(** * dRonin ground control station: KML export, log frame decoder

    A shallow embedding of the two passes that [kmlexport.cpp] makes over a
    recorded telemetry log:

    - [KmlExport::preparseLogFile], the index pass, which records the offset
      and the timestamp of every frame and resynchronises one byte at a time
      when the sync bytes of a size field are wrong;
    - [KmlExport::parseLogFile], the streaming pass, which forwards every
      payload byte to the UAVTalk decoder and stops at an unlikely packet
      size.

    The log file is a [QFile]; integers are read from it by copying raw bytes
    over the variable, so a read that comes back short leaves the upper bytes
    of the variable as they were.  The ground station runs on little-endian
    hosts, and the embedding fixes that byte order. *)

From Stdlib Require Import ZArith List Lia Bool Sorted.
From coqutil Require Import Byte Word.LittleEndianList Z.bitblast.
Import ListNotations.
Local Open Scope Z_scope.

(** ** Fixed-width integers of the source *)

(** [quint32]: value of an unsigned 32-bit variable. *)
Definition to_quint32 (x : Z) : Z := x mod 2 ^ 32.

(** [quint64]: value of an unsigned 64-bit variable. *)
Definition to_quint64 (x : Z) : Z := x mod 2 ^ 64.

(** [qint64]: value of a signed 64-bit variable holding the bit pattern of
    [x] (two's complement). *)
Definition to_qint64 (x : Z) : Z :=
  let u := x mod 2 ^ 64 in
  if u <? 2 ^ 63 then u else u - 2 ^ 64.

(** [logFile.read(&var, width)]: the bytes [got] that the device
    returned overwrite the low bytes of the [width]-byte variable whose
    previous content is [var]; the bytes beyond [got] keep their previous
    content.  The result is the unsigned value of the variable. *)
Definition load (width : nat) (var : Z) (got : list byte) : Z :=
  le_combine (got ++ skipn (length got) (le_split width var)).

(** ** The log file: a random-access [QFile] opened read-only *)

Module QFile.

Record t : Type := mk {
  content : list byte;  (* the bytes of the file on disk *)
  cursor : Z;           (* QIODevice's position *)
  isOpen : bool
}.

Definition size (f : t) : Z := Z.of_nat (length (content f)).

Definition pos (f : t) : Z := cursor f.

(** For a random-access device: [qMax(size() - pos, 0)]. *)
Definition bytesAvailable (f : t) : Z := Z.max (size f - cursor f) 0.

(** A closed file is at its end; an open one when nothing is available. *)
Definition atEnd (f : t) : bool :=
  if isOpen f then bytesAvailable f =? 0 else true.

(** The bytes from the cursor on. *)
Definition remaining (f : t) : list byte :=
  skipn (Z.to_nat (cursor f)) (content f).

(** [read(maxSize)]: at most [maxSize] bytes from the cursor on; the cursor
    moves past the bytes returned.  A closed device returns nothing. *)
Definition read (f : t) (maxSize : Z) : list byte * t :=
  if isOpen f then
    let got := firstn (Z.to_nat maxSize) (remaining f) in
    (got, mk (content f) (cursor f + Z.of_nat (length got)) true)
  else ([], f).
(** X18.  A create request that fails at the snapshot leaves a record
    without its files.  When the three files of the scan were written and
    the snapshot cannot be rewritten, the request ends with the 500
    exception, and afterwards [get_scan] of the identifier returns the new
    record with its three links, although the two uploads the links point
    to have been removed; the analysis file is still on disk. *)
Theorem snapshot_failure_leaves_dangling_record (str_other : json -> pystr) (e : env)
    (pre_op_image during_op_image : upload) (patient_id : pystr)
    (items : list json) (fs : gmap pystr (list N)) :
  uuid_text (uuid4 e) = true ->
  blobs_succeed e pre_op_image during_op_image ->
  write_outcome e SNAPSHOT <> IoDone ->
  Forall (fun scan => is_dict scan = true) items ->
  Forall (fun scan => has_id (uuid4 e) scan = false) items ->
  exists errno st' fields,
    analyze_occlusion e pre_op_image during_op_image patient_id (store_of items fs)
    = (Raise (HTTPException 500 (AnalysisFailed (OSError errno))), st')
    /\ new_record e pre_op_image during_op_image patient_id = JObj fields
    /\ get_scan str_other (uuid4 e) st'
       = (Ok (JObj (fields ++ scan_links e pre_op_image during_op_image)), st')
    /\ files st' !! blob_file e (stored_name "pre_op" pre_op_image) = None
    /\ files st' !! blob_file e (stored_name "during_op" during_op_image) = None
    /\ files st' !! blob_file e (py "analysis_results.json")
       = Some (json_dumps (mock_analysis (uuid4 e))).
Proof.
  intros Huuid Hblobs Hsnap Hdicts Hids.
  rewrite (analyze_occlusion_blobs _ _ _ _ _ Huuid Hblobs).
  destruct (scan_locals_paths e pre_op_image during_op_image Huuid) as [Hpre Hduring].
  destruct (with_blobs_lookup e pre_op_image during_op_image fs) as [Hres _].
  assert (Hget : forall st1,
            scans_db st1 = JArr (items ++ [new_record e pre_op_image during_op_image patient_id]) ->
            get_scan str_other (uuid4 e) st1
            = (Ok (JObj (match new_record e pre_op_image during_op_image patient_id with
                         | JObj fields => fields
                         | _ => []
                         end ++ scan_links e pre_op_image during_op_image)), st1)).
  { intros st1 Hdb1. unfold get_scan, bind, read_db, lift. rewrite Hdb1.
    cbn [py_iter rbind]. rewrite (find_scan_skip _ _ _ _ Hdicts Hids).
    unfold new_record. cbn [find_scan py_get rbind].
    change (dict_get (py "id") _) with (Some (JStr (uuid4 e))) at 1.
    cbn [eq_str]. rewrite pystr_eqb_refl. reflexivity. }
  unfold try_except, save_scan_to_db, dump_snapshot, list_append, read_db, write_file, bind.
  cbn [scans_db store_of set_files set_scans_db files].
  destruct (write_outcome e SNAPSHOT) as [|errno|errno written]; [done|..];
    rewrite cleanup_files, Hpre, Hduring; cbn [files set_files scans_db set_scans_db];
    exists errno; eexists _, _; (split; [reflexivity|]); (split; [reflexivity|]);
    (split; [by apply Hget|]); cbn [files].
  - destruct (uploads_removed e pre_op_image during_op_image _ Hres) as (H1 & H2 & H3 & _).
    by repeat split.
  - assert (Hres' : <[SNAPSHOT := take written
                        (json_dumps (JArr (items ++
                           [new_record e pre_op_image during_op_image patient_id])))]>
                      (with_blobs e pre_op_image during_op_image fs)
                    !! blob_file e (py "analysis_results.json")
                    = Some (json_dumps (mock_analysis (uuid4 e)))).
    { rewrite lookup_insert_ne by apply not_eq_sym, blob_file_not_snapshot. exact Hres. }
    destruct (uploads_removed e pre_op_image during_op_image _ Hres') as (H1 & H2 & H3 & _).
    by repeat split.
Qed.
(** * Pose evaluation and adaptation pipeline of the gaara backend

    A shallow embedding of the algorithmic core under
    [src/gaara/backend/core]:

    - [physics_engine.py]    : [YogaPhysicsEngine]
    - [rule_engine.py]       : [SuryaNamaskarRuleEngine]
    - [safety_engine.py]     : [SafetyAdaptationEngine.adapt_rules]
    - [correction_engine.py] : [YogaCorrectionEngine.generate_corrections]
    - [progress_tracker.py]  : [YogaProgressTracker]

    and of the two callers around it, [app/session_manager.py]
    ([StatelessSessionManager]) and [ai/llm_coaching_engine.py]
    ([LLMCoachingEngine.generate_coaching]).

    Modelling conventions.

    - A Python [dict] with string keys is a [gmap string _].  Every loop
      over a dict in these files either maps the values key by key or
      stops at the first offending value, so the insertion order of the
      dict is not observable in the results modelled here.
    - Python [int] and [float] values are exact rationals ([Q]); numeric
      equality is [Qeq] (written [==]).  [True]/[False] count as [1]/[0]
      wherever Python treats [bool] as an [int].  A float64 value is the
      rational it denotes, so a comparison of two floats is the
      comparison of two rationals; sums, differences, quotients and
      means of floats are rounded by the program and exact here.
    - Where the rounding of an operation can decide a test, either the
      operation is an argument of the function, so that what is proved
      holds for the rounded operation as well ([float64_ops], used by
      the fatigue test of the tracker), or the statement about the test
      is one that does not depend on the rounding: for the hip rule,
      whose midpoints [(a + b) / 2] are exact here, the statements
      either relate functions that compare the same two midpoints, or
      are about landmark coordinates that put the midpoints in the same
      order however the two sums are rounded.
    - A subscript [d[k]] on a dict raises [KeyError]; functions that use
      it return an [outcome].
    - The JSON knowledge bases are not part of the sources; they are
      arguments, typed by the fields each engine reads from them. *)

From Stdlib Require Import QArith Qround Qminmax Lqa.
From stdpp Require Import gmap strings list fin_maps.

Local Open Scope string_scope.
Local Open Scope list_scope.

(** ** Python-level helpers *)

(** [sub in s] on strings. *)
Fixpoint contains (sub s : string) : bool :=
  String.prefix sub s ||
  match s with
  | EmptyString => false
  | String _ s' => contains sub s'
  end.

Definition Qleb (x y : Q) : bool := Qle_bool x y.
Definition Qltb (x y : Q) : bool := negb (Qle_bool y x).

Definition Q_of_nat (n : nat) : Q := inject_Z (Z.of_nat n).

(** [round(x, 2)]: nearest multiple of [1/100], ties to the even one. *)
Definition py_round2 (x : Q) : Q :=
  let y := (x * 100)%Q in
  let f := Qfloor y in
  let r := (y - inject_Z f)%Q in
  let n :=
    if Qltb r (1 # 2) then f
    else if Qltb (1 # 2) r then (f + 1)%Z
    else if Z.even f then f else (f + 1)%Z in
  (n # 100)%Q.

(** [int(x)]: truncation towards zero. *)
Definition py_int (x : Q) : Z := Z.quot (Qnum x) (Z.pos (Qden x)).

Definition Qsum (l : list Q) : Q := foldr Qplus 0%Q l.

(** [np.mean] of a non-empty list. *)
Definition np_mean (l : list Q) : Q := (Qsum l / Q_of_nat (length l))%Q.

(** [np.var]: population variance. *)
Definition np_var (l : list Q) : Q :=
  let m := np_mean l in
  np_mean ((fun x => (x - m) * (x - m))%Q <$> l).

(** [l[-n:]] for [n > 0]. *)
Definition last_n {A} (n : nat) (l : list A) : list A :=
  drop (length l - n) l.

(** [collections.deque(maxlen=n).append]. *)
Definition deque_append {A} (maxlen : nat) (d : list A) (x : A) : list A :=
  if decide (maxlen ≤ length d)%nat then tail d ++ [x] else d ++ [x].

(** Exceptions raised by the modelled code. *)
Inductive exn : Type :=
  | KeyError (key : string).

Inductive outcome (A : Type) : Type :=
  | Return (a : A)
  | Raise (e : exn).
Arguments Return {A} a.
Arguments Raise {A} e.

#[global] Instance outcome_ret : MRet outcome := fun A a => Return a.
#[global] Instance outcome_bind : MBind outcome := fun A B k m =>
  match m with
  | Return a => k a
  | Raise e => Raise e
  end.

(** [d[k]] *)
Definition getitem {V} (d : gmap string V) (k : string) : outcome V :=
  match d !! k with
  | Some v => Return v
  | None => Raise (KeyError k)
  end.

(** ** physics_engine.py *)

Module PhysicsEngine.

(** The loop of [validate_angles] over [angles.items()]. *)
Fixpoint validate_items (items : list (string * Q)) : bool :=
  match items with
  | [] => true
  | (_, angle_value) :: rest =>
      if negb (Qleb 0 angle_value && Qleb angle_value 180) then false
      else validate_items rest
  end.

Definition validate_angles (angles : gmap string Q) : bool :=
  validate_items (map_to_list angles).

End PhysicsEngine.

(** ** rule_engine.py *)

Module RuleEngine.

(** A rule value is a numeric threshold or a boolean flag. *)
Inductive rule_value : Type :=
  | RNum (q : Q)
  | RBool (b : bool).

(** The number a rule value stands for in arithmetic and comparisons. *)
Definition num_of (v : rule_value) : Q :=
  match v with
  | RNum q => q
  | RBool b => if b then 1%Q else 0%Q
  end.

(** Truthiness of a rule value. *)
Definition truthy (v : rule_value) : bool :=
  match v with
  | RNum q => negb (Qeq_bool q 0)
  | RBool b => b
  end.

(** A landmark: the three coordinates of one body point (the request
    model accepts a landmark only with exactly three coordinates). *)
Record point : Type := Point { px : Q; py : Q; pz : Q }.
(** * Document extraction pipeline (documents.js): a shallow embedding

    The development follows the module [lib/documents.js] of the
    application.

    Conventions of the embedding.
    - A JavaScript string is the list of its UTF-16 code units ([jsstring]);
      regular-expression character classes without the [u] flag and
      [split('')] both work on code units.
    - A JavaScript number is an IEEE 754 binary64 value.  A finite one is
      modelled by its exact value, a rational ([Qc], canonical fractions, so
      that equal numbers are equal terms), and every arithmetic operation of
      the source rounds its exact result to the nearest binary64 number,
      ties to the even one ([double]).  A decimal literal of the source is
      the binary64 number nearest to it ([js]); a number that enters the
      module from outside (a coordinate of a block, a page width) is a
      binary64 number as well, so an input written in decimal is given as
      [js].  Comparisons are exact.  The infinities, NaN and the sign of
      zero are not modelled; the value [-Infinity] that the scoring
      functions return for empty text is kept as a constructor of its own.
      Counts and lengths are [nat]; as numbers they are exact (a length is
      below 2^53).
    - Platform services the module calls but does not define (FileReader,
      TextDecoder, pdf.js, Tesseract, fetch) are parameters: each run of
      [readFileContent] is a function of a record of their outcomes.
    - The trace is threaded explicitly; the clock field [at] of a trace
      entry is not modelled. *)

From Stdlib Require Import QArith Qcanon Qround Qpower Lqa.
From Stdlib Require Import Ascii String.
From Stdlib Require Import Sorting.Sorted.
From Stdlib Require SpecFloat.
From stdpp Require Import base numbers list sorting strings gmap.

#[local] Open Scope Z_scope.
#[local] Open Scope nat_scope.

(** ** JavaScript strings *)

Module JsString.

Definition char := N.
Definition jsstring := list char.

(** Code units matched by the regular expression class [\s]; the same set is
    stripped by [String.prototype.trim]. *)
Definition isSpace (c : char) : bool :=
  ((9 <=? c) && (c <=? 13) || (c =? 32) || (c =? 160) || (c =? 0x1680)
   || (0x2000 <=? c) && (c <=? 0x200a)
   || (c =? 0x2028) || (c =? 0x2029) || (c =? 0x202f) || (c =? 0x205f)
   || (c =? 0x3000) || (c =? 0xfeff))%N.

(** [/[А-Яа-яЁё]/]: U+0410..U+042F, U+0430..U+044F, U+0401, U+0451. *)
Definition isCyrillic (c : char) : bool :=
  ((0x410 <=? c) && (c <=? 0x42f) || (0x430 <=? c) && (c <=? 0x44f)
   || (c =? 0x401) || (c =? 0x451))%N.

(** [/\d/] *)
Definition isDigit (c : char) : bool := ((48 <=? c) && (c <=? 57))%N.

(** [/[ÃÂÐÑÒÓÝæ]/] *)
Definition isMojibake (c : char) : bool :=
  ((c =? 0xc3) || (c =? 0xc2) || (c =? 0xd0) || (c =? 0xd1) || (c =? 0xd2)
   || (c =? 0xd3) || (c =? 0xdd) || (c =? 0xe6))%N.

(** [/[\u0000-\u0008\u000B\u000C\u000E-\u001F]/] *)
Definition isControl (c : char) : bool :=
  ((c <=? 8) || (c =? 0xb) || (c =? 0xc) || (0xe <=? c) && (c <=? 0x1f))%N.

(** [(s.match(/[class]/g) || []).length] *)
Definition countMatches (p : char -> bool) (s : jsstring) : nat :=
  length (List.filter p s).

Definition SPACE : char := 32%N.
Definition NEWLINE : char := 10%N.

(** [s.replace(/\s+/g, ' ')]: every maximal run of white space becomes one
    space.  The flag records that the previous code unit was white space. *)
Fixpoint collapseFrom (inRun : bool) (s : jsstring) : jsstring :=
  match s with
  | [] => []
  | c :: rest =>
      if isSpace c
      then (if inRun then collapseFrom true rest
            else SPACE :: collapseFrom true rest)
      else c :: collapseFrom false rest
  end.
• • • • • • •
Every line above with the string "length" in it should be copied into the answer.

- Answer to the problem -
  le_combine (got ++ skipn (length got) (le_split width var)).
Definition size (f : t) : Z := Z.of_nat (length (content f)).
    (got, mk (content f) (cursor f + Z.of_nat (length got)) true)
Definition np_mean (l : list Q) : Q := (Qsum l / Q_of_nat (length l))%Q.
  drop (length l - n) l.
  if decide (maxlen ≤ length d)%nat then tail d ++ [x] else d ++ [x].
      Counts and lengths are [nat]; as numbers they are exact (a length is
(** [(s.match(/[class]/g) || []).length] *)
  length (List.filter p s).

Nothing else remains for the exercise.